What is expected
Read through the lines below and copy the ones holding the string "handle".

*** Exercise data Section Begins ***

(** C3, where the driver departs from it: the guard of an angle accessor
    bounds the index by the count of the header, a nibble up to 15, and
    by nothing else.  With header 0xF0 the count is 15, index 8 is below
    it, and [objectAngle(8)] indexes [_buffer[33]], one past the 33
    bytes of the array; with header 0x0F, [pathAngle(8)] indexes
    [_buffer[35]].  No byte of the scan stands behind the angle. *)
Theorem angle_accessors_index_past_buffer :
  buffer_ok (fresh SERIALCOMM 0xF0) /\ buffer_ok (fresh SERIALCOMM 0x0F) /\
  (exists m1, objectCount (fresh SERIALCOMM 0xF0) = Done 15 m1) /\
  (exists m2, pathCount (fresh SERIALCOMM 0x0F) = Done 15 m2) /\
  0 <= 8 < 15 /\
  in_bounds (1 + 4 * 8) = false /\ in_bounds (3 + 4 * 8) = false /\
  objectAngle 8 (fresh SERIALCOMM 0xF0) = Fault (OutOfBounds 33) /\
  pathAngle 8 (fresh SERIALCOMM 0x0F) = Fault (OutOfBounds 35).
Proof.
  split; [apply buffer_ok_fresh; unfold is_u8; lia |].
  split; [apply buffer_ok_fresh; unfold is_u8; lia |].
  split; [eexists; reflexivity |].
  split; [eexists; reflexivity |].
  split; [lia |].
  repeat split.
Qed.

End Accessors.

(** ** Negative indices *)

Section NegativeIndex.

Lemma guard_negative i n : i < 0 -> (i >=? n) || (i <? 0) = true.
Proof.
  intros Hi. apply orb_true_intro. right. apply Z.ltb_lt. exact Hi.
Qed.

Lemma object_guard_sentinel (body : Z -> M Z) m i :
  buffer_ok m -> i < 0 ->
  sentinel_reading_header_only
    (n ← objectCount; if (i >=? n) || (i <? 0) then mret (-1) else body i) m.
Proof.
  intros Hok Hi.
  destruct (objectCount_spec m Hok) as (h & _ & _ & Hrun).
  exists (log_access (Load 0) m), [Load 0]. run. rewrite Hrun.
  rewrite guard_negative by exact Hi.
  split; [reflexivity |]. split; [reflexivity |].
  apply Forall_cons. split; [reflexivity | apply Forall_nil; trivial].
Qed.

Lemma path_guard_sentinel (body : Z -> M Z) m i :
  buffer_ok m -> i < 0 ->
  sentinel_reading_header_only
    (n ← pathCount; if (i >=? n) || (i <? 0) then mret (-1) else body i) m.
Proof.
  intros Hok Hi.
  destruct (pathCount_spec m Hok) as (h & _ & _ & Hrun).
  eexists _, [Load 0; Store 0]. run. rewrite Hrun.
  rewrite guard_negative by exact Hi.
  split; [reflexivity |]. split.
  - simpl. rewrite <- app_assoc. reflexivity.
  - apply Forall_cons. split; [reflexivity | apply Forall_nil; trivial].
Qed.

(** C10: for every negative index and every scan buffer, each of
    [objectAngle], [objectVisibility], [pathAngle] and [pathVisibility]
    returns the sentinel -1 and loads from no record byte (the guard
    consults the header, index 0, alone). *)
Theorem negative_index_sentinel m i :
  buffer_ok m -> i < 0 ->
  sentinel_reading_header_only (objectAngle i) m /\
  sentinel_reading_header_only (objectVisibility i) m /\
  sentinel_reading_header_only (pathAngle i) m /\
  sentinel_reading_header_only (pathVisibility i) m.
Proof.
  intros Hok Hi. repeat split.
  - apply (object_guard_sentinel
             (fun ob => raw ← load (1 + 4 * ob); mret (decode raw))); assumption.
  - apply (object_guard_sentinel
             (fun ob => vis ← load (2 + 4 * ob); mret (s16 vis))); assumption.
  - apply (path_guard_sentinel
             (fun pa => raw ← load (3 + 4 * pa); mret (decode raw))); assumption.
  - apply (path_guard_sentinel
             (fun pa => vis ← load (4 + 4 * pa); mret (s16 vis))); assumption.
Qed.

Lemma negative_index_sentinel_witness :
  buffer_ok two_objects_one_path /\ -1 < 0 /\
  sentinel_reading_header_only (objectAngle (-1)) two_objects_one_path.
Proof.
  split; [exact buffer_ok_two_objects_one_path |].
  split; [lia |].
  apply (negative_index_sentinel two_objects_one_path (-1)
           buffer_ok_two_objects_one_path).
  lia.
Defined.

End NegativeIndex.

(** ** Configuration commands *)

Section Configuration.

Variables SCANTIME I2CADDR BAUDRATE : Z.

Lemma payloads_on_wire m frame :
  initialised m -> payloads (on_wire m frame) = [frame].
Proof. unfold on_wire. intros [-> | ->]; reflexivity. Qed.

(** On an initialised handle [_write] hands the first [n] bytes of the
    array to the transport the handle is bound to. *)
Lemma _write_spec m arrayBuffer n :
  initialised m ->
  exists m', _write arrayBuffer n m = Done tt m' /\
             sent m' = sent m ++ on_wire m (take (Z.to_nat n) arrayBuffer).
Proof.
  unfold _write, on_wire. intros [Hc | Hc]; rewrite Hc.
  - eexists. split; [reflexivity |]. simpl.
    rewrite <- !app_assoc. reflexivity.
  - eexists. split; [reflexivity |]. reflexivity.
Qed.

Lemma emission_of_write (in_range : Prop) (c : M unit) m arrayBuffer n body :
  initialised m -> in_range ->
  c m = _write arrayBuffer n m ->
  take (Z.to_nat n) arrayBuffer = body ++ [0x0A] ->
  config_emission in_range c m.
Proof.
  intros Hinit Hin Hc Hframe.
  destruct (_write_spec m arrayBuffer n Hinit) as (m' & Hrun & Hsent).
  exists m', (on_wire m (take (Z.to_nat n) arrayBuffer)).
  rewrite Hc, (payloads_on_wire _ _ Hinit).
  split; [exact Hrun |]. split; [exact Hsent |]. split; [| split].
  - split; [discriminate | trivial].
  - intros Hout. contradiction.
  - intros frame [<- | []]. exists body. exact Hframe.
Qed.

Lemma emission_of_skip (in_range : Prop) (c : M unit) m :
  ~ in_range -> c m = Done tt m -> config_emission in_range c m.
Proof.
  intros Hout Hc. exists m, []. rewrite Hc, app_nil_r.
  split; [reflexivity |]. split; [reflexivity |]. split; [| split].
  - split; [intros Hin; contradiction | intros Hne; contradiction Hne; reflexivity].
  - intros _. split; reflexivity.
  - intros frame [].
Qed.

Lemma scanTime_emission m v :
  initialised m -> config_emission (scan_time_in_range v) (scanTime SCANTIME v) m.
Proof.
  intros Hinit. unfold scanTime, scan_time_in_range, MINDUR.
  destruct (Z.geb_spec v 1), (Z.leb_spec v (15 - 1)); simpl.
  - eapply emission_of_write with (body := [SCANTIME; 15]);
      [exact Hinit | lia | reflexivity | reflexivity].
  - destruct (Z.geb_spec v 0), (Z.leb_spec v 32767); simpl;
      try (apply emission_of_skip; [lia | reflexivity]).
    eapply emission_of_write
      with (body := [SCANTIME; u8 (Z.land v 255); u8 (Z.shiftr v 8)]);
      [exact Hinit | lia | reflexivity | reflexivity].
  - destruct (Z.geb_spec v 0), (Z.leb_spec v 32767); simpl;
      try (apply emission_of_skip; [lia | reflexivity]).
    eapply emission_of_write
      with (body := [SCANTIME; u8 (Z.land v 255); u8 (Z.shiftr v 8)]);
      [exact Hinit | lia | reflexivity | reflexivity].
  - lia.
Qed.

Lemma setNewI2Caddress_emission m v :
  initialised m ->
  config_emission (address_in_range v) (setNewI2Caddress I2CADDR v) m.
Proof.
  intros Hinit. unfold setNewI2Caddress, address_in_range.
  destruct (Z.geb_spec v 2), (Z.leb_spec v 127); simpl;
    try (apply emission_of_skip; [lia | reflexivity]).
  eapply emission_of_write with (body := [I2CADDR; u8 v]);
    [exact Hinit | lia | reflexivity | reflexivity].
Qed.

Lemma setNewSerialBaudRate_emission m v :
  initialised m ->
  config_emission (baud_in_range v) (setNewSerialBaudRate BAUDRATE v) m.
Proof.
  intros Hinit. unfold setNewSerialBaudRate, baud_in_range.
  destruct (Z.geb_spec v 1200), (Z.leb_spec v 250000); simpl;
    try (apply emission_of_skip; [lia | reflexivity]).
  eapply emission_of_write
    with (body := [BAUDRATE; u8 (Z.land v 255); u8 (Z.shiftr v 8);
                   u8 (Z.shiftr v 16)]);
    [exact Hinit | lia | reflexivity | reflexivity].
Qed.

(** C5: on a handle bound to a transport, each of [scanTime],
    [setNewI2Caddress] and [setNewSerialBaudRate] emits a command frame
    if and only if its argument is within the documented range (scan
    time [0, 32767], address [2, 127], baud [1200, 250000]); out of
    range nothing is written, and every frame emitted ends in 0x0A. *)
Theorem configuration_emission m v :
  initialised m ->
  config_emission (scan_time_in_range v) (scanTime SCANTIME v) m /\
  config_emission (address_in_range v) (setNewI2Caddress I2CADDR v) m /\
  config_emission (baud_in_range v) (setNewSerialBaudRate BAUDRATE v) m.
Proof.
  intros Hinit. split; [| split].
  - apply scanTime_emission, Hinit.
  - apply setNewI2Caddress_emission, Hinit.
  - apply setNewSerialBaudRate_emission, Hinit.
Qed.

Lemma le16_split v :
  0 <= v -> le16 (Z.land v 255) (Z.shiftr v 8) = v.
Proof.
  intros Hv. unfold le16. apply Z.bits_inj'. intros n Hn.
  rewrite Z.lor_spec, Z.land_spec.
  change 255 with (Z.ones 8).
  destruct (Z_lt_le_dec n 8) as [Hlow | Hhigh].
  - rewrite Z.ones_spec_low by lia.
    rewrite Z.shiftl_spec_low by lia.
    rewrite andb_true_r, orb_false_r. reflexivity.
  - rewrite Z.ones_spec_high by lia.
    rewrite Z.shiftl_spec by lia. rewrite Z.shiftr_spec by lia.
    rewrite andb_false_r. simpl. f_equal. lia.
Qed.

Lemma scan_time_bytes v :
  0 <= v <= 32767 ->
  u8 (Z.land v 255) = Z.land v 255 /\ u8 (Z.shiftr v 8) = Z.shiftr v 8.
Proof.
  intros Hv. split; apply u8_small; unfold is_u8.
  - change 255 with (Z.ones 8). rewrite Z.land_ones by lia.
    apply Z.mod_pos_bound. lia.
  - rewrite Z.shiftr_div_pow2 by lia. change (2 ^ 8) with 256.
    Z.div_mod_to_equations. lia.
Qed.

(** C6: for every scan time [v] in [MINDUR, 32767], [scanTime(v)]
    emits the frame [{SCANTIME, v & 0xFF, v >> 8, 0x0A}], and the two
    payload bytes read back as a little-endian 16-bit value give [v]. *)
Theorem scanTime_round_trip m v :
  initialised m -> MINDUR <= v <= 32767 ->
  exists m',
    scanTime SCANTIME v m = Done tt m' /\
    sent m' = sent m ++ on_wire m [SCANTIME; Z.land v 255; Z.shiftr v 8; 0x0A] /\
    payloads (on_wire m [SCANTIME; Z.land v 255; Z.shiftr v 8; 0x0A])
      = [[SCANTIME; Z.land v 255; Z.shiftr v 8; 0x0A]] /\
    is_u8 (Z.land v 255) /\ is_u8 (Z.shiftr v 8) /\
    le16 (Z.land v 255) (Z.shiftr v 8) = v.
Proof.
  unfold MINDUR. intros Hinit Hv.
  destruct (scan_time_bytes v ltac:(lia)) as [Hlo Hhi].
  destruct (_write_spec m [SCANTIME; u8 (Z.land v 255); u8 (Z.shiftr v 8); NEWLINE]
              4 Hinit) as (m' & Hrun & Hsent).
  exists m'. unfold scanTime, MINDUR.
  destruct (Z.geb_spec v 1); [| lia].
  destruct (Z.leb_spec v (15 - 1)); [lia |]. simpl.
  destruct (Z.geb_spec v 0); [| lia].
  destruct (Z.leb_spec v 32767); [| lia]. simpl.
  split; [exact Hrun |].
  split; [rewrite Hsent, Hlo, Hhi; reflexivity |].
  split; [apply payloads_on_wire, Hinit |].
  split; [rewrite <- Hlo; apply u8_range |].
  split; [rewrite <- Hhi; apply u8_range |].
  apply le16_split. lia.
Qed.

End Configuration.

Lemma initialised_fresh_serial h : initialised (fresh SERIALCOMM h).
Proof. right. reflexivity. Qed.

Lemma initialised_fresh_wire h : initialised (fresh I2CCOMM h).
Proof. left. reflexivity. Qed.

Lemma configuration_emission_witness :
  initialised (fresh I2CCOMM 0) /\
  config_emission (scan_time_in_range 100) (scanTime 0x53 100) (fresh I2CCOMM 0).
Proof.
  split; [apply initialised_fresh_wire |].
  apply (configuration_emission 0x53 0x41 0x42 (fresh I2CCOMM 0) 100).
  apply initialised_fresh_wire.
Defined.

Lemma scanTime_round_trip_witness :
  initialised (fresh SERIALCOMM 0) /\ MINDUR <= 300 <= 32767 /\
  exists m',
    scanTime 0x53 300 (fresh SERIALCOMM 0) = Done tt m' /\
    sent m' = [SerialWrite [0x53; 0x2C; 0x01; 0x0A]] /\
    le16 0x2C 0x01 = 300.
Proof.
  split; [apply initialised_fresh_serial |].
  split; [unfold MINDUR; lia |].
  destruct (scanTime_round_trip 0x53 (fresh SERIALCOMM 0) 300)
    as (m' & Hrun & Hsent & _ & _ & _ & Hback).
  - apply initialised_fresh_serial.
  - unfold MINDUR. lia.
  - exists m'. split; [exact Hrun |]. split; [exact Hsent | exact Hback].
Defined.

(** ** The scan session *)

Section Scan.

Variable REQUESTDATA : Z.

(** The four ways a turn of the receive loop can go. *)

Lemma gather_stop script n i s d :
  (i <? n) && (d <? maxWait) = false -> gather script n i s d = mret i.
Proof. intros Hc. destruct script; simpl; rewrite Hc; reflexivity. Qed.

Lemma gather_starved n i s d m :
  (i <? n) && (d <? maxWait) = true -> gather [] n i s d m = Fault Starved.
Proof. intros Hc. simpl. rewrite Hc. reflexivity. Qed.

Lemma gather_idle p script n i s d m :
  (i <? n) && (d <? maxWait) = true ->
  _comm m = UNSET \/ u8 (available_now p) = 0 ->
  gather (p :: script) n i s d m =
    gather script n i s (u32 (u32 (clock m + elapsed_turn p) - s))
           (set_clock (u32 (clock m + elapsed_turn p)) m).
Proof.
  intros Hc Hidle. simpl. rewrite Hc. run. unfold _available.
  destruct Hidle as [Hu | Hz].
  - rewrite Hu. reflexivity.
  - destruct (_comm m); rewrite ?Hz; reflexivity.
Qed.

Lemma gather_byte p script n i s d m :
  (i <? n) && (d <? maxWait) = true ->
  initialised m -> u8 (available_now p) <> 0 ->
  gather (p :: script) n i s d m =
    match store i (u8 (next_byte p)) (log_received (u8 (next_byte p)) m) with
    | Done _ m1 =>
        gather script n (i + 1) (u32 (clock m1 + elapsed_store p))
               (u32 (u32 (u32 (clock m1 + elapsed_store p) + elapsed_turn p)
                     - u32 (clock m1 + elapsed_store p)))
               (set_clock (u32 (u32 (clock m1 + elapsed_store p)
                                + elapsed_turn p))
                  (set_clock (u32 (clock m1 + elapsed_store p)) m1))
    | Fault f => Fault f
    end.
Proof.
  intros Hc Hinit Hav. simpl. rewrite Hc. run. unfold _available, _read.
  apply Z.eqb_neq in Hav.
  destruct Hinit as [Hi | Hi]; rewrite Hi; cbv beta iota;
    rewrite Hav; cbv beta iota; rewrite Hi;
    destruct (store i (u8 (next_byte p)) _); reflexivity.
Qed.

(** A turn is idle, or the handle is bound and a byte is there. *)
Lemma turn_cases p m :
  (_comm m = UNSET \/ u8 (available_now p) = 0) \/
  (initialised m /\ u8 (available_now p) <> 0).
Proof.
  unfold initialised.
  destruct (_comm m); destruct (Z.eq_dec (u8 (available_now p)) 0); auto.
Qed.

*** Exercise data Section Ends ***
*** Exercise data Section Begins ***

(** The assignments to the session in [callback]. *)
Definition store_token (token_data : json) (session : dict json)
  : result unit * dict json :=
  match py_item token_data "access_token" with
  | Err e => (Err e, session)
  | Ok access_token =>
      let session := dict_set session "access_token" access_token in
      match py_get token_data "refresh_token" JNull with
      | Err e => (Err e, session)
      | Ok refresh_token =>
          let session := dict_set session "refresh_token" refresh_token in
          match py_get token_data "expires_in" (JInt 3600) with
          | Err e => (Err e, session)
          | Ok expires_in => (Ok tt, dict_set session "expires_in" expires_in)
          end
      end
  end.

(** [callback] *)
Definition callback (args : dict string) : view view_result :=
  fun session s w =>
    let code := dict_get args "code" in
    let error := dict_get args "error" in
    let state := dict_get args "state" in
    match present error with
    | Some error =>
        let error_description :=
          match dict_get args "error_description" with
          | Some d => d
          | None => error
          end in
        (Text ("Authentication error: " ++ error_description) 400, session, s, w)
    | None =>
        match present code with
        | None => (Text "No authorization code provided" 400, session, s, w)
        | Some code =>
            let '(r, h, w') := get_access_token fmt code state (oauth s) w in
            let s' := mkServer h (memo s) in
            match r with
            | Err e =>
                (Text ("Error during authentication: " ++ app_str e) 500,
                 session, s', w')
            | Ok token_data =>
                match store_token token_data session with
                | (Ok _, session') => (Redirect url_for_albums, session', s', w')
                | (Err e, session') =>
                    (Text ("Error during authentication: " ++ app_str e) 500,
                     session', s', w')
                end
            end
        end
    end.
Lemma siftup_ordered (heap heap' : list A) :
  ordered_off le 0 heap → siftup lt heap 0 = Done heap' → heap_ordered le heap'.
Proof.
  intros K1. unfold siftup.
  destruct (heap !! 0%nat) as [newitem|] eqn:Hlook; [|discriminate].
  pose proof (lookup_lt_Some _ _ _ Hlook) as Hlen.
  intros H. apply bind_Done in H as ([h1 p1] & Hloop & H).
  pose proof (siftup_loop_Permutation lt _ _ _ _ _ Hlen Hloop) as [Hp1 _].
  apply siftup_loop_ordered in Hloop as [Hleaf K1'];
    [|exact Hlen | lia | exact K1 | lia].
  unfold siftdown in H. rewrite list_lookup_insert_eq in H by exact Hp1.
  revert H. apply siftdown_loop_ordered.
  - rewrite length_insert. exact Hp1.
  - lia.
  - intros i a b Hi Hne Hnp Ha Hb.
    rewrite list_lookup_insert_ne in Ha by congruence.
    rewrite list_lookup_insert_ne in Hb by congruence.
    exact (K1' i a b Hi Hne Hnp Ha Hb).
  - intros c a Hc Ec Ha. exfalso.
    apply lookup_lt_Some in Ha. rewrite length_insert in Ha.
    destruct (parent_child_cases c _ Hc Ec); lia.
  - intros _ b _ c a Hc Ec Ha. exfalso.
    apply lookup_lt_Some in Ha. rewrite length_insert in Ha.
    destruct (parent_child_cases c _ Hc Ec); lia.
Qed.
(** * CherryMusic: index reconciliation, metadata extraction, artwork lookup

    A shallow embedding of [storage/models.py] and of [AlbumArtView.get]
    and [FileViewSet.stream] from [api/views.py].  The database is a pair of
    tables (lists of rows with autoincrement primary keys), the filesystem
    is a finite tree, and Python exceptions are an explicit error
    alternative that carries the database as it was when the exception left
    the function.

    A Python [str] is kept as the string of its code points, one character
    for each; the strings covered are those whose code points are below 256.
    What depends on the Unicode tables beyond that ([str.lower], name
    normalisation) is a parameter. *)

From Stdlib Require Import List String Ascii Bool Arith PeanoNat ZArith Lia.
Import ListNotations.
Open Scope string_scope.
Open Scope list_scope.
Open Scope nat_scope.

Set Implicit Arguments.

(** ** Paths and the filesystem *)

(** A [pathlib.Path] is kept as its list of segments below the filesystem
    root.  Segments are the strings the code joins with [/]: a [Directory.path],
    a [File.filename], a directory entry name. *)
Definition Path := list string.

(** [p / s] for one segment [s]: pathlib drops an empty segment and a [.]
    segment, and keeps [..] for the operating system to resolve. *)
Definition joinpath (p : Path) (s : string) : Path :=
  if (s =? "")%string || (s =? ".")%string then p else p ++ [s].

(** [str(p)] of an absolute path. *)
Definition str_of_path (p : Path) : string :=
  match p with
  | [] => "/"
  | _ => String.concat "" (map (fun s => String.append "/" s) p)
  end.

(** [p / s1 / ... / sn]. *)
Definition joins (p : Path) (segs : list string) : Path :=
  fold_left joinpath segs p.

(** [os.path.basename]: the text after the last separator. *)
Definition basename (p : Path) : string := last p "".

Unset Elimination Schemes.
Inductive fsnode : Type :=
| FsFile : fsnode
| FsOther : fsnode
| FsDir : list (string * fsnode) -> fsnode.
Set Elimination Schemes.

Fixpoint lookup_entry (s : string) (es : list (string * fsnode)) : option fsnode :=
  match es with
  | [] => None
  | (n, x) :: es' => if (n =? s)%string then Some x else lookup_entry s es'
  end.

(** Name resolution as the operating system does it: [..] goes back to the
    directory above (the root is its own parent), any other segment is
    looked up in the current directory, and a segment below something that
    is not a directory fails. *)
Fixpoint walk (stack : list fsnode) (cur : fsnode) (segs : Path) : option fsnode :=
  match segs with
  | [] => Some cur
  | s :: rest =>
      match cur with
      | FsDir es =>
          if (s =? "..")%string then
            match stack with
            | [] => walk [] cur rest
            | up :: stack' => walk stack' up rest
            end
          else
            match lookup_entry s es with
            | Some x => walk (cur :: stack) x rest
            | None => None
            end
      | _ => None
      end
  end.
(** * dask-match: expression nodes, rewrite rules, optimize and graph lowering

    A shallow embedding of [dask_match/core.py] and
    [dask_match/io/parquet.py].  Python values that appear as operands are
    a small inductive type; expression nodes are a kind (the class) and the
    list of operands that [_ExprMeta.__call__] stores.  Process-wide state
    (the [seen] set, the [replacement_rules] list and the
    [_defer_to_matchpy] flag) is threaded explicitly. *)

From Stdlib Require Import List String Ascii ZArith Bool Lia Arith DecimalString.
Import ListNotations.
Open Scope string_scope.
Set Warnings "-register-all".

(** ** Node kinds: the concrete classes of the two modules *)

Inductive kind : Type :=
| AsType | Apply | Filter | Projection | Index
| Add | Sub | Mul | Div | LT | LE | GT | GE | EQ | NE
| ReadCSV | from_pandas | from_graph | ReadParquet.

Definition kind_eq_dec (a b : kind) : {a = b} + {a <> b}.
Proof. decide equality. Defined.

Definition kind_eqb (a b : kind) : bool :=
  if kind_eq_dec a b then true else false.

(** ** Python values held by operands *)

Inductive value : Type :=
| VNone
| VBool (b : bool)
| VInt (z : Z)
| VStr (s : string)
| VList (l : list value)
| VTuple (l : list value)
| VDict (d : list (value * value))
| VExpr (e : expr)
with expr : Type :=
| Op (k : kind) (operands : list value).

*** Exercise data Section Ends ***

Finished task
(** On an initialised handle [_write] hands the first [n] bytes of the
    array to the transport the handle is bound to. *)
(** C5: on a handle bound to a transport, each of [scanTime],
(** A turn is idle, or the handle is bound and a byte is there. *)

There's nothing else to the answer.